## ACTIVITY
Copy, from the entries below, each line where the word "etransitivity" can be found.
----- SUPPLIED RECORDS -----
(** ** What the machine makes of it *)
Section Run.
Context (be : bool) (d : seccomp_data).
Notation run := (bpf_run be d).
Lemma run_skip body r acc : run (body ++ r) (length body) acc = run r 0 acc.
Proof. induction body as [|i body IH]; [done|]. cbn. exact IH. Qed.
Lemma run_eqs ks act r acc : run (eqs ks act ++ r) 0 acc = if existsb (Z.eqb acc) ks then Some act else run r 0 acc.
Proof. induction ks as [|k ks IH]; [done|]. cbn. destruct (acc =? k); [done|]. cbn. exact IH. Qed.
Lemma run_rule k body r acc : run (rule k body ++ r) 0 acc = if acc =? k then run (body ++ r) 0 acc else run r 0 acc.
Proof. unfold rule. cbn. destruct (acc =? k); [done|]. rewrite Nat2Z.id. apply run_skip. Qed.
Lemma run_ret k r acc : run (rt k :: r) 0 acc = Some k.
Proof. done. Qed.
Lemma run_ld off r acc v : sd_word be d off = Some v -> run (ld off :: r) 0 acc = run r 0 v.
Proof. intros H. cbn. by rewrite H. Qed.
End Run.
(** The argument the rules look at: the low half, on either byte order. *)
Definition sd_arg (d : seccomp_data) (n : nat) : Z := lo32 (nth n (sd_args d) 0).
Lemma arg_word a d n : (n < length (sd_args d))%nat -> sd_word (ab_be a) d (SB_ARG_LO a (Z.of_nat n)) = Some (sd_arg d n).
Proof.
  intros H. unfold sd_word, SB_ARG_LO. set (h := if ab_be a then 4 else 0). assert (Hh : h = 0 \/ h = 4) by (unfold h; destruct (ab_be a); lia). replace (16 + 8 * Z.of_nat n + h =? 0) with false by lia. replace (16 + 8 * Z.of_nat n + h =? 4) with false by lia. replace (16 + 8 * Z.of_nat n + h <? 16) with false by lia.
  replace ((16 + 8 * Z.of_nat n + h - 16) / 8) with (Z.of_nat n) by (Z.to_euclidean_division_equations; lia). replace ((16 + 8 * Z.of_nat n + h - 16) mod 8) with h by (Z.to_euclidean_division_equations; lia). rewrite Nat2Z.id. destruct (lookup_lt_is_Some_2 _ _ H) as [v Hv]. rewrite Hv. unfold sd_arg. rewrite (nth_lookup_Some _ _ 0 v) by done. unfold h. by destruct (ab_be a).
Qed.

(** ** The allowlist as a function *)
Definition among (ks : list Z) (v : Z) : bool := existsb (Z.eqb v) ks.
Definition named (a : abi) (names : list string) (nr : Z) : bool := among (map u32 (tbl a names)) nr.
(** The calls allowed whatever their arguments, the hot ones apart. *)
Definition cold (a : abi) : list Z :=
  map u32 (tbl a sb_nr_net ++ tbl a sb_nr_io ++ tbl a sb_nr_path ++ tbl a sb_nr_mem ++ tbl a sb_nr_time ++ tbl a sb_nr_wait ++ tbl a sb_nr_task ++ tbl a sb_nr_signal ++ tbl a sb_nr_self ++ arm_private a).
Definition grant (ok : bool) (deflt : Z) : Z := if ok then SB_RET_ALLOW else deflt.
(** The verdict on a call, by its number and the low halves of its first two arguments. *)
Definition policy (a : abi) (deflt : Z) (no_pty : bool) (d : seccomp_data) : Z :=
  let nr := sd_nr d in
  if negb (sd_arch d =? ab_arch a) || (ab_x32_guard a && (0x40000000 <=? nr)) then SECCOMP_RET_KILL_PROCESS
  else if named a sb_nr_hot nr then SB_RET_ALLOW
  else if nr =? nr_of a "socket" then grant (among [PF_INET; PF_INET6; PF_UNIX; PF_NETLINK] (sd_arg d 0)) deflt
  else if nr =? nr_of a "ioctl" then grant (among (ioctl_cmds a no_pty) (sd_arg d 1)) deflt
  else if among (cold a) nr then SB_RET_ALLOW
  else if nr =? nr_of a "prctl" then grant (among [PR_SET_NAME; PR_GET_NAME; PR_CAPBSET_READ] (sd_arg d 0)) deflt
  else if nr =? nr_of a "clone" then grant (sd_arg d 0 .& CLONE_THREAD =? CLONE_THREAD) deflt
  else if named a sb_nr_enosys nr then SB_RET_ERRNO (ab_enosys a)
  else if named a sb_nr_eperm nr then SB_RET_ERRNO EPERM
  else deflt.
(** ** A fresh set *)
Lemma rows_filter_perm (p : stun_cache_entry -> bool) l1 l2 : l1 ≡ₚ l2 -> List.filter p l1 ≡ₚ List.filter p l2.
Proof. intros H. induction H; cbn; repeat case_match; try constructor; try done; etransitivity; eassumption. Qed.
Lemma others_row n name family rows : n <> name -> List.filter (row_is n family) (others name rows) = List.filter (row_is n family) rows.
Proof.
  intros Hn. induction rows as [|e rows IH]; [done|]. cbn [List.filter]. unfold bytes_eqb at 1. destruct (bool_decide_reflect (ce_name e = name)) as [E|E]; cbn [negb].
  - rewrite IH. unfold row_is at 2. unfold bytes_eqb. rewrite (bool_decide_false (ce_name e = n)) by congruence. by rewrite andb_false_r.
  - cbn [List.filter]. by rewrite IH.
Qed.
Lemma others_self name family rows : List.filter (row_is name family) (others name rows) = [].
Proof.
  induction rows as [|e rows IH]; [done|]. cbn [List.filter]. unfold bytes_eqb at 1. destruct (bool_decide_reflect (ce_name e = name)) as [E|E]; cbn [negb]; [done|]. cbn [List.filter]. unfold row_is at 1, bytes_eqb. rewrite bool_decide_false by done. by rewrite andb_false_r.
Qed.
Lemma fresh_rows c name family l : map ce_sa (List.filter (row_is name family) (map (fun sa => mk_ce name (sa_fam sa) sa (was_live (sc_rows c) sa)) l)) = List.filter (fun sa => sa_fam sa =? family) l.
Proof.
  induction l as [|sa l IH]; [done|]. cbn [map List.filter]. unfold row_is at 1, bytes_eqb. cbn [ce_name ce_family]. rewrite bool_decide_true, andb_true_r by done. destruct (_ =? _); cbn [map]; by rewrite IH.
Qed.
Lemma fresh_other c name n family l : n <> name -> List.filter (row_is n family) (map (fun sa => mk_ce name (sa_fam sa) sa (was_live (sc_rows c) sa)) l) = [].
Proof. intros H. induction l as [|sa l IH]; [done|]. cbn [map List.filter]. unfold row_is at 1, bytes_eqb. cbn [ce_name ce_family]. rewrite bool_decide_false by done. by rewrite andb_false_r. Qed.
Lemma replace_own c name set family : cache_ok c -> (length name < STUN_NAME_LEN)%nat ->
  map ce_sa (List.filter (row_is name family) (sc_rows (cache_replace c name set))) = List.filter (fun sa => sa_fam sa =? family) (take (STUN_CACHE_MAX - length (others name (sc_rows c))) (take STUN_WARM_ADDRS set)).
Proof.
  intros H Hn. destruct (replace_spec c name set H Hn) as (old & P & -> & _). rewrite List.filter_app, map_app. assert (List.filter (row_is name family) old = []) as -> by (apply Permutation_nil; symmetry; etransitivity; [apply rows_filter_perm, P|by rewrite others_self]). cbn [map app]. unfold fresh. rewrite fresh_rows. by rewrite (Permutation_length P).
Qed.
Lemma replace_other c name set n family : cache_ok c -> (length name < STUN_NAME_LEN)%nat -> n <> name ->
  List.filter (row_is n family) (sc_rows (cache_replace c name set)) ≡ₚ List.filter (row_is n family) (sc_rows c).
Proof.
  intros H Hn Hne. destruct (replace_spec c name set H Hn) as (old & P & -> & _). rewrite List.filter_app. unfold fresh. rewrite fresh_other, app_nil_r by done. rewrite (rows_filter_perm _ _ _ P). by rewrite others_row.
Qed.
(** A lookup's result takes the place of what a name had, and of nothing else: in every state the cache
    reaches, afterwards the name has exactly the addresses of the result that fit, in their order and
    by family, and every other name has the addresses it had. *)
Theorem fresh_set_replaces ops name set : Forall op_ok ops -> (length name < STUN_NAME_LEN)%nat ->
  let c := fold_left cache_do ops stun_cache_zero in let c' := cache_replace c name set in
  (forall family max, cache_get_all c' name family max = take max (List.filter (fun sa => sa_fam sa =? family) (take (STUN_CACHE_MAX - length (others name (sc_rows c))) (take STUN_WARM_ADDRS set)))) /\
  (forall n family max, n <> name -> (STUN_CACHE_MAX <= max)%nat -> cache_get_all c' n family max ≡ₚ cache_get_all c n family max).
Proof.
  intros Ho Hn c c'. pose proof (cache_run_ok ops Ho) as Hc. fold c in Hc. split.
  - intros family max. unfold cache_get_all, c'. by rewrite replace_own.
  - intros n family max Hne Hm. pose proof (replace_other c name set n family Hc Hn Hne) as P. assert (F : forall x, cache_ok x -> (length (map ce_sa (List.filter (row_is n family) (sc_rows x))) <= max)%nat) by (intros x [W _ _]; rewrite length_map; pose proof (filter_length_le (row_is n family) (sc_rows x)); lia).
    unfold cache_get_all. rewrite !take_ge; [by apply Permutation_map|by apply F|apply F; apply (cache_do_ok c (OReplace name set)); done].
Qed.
-----
----- SUPPLIED RECORDS -----
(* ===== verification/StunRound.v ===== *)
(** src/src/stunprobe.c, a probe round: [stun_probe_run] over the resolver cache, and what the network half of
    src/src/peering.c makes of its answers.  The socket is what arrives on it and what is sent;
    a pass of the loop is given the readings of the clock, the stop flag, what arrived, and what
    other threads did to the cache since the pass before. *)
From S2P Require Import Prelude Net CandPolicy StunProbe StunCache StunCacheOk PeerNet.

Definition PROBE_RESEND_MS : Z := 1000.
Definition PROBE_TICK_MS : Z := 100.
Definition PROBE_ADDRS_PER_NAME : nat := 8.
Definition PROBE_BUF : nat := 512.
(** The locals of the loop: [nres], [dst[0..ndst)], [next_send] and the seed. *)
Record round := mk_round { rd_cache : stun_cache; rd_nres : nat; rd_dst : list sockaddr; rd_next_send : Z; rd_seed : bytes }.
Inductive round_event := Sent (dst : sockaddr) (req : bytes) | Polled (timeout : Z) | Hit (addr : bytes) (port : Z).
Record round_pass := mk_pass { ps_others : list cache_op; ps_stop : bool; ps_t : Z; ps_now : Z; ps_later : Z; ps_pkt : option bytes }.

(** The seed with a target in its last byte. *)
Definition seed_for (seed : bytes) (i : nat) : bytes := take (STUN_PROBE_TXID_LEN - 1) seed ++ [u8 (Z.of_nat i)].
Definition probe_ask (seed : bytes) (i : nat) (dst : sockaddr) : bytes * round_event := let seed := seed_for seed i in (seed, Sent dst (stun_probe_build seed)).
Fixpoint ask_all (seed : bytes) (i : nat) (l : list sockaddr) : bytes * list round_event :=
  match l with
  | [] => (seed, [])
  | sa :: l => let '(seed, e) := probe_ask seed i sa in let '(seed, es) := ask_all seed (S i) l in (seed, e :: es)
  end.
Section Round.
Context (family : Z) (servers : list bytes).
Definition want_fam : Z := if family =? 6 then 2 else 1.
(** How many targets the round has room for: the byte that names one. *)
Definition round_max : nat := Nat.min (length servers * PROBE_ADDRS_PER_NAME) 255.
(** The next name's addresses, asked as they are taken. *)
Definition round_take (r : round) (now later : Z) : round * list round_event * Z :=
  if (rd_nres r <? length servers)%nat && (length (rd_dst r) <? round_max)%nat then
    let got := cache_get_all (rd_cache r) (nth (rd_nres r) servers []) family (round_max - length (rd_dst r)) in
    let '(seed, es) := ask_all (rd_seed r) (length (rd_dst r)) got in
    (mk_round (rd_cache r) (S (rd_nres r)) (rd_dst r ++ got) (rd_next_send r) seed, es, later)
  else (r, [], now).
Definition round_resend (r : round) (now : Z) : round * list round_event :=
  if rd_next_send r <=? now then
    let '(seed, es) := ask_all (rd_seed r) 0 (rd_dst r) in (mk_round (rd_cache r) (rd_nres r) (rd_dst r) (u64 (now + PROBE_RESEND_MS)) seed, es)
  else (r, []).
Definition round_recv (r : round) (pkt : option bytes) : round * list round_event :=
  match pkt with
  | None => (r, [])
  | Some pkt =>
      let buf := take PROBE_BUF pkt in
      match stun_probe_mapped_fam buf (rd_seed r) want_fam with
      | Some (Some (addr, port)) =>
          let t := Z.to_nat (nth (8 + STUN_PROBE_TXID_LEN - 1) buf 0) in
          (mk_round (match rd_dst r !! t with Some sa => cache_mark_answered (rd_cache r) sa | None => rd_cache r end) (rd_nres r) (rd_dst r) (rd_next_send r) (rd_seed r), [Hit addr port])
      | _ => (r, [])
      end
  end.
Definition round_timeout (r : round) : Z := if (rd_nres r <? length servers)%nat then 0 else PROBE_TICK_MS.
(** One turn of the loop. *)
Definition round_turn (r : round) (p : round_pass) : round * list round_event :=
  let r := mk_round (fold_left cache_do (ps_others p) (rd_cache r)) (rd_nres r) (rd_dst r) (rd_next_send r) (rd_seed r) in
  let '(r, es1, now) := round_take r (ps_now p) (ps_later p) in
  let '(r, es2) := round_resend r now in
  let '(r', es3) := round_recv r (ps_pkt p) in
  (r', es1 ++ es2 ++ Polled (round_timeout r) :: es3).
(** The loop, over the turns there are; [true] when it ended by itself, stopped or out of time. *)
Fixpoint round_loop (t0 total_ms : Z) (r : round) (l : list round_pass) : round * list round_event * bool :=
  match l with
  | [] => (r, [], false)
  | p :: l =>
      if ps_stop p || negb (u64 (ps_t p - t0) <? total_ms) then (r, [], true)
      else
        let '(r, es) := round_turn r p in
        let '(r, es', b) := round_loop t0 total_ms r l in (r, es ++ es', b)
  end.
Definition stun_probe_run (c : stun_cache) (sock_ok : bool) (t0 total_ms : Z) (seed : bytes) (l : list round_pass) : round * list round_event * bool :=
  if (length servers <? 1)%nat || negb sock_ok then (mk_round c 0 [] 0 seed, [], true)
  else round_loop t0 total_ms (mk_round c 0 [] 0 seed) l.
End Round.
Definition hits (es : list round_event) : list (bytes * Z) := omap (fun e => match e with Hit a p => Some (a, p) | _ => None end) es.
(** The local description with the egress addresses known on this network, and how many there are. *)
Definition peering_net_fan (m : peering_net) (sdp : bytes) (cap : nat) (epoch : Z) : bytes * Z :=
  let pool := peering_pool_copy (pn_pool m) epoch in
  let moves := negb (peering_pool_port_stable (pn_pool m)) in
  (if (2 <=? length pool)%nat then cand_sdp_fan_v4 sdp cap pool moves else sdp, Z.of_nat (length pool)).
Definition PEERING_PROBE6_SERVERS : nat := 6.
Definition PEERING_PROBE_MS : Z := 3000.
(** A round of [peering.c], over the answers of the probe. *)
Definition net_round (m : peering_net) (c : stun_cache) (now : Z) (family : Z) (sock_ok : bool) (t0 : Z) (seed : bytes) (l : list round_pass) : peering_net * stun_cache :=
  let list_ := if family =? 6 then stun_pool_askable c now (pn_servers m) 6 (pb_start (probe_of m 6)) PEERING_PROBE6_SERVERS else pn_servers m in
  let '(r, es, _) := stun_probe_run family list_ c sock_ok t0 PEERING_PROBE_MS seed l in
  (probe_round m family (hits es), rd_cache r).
-----
## WORKED SOLUTION
Proof. intros H. induction H; cbn; repeat case_match; try constructor; try done; etransitivity; eassumption. Qed.
  intros H Hn. destruct (replace_spec c name set H Hn) as (old & P & -> & _). rewrite List.filter_app, map_app. assert (List.filter (row_is name family) old = []) as -> by (apply Permutation_nil; symmetry; etransitivity; [apply rows_filter_perm, P|by rewrite others_self]). cbn [map app]. unfold fresh. rewrite fresh_rows. by rewrite (Permutation_length P).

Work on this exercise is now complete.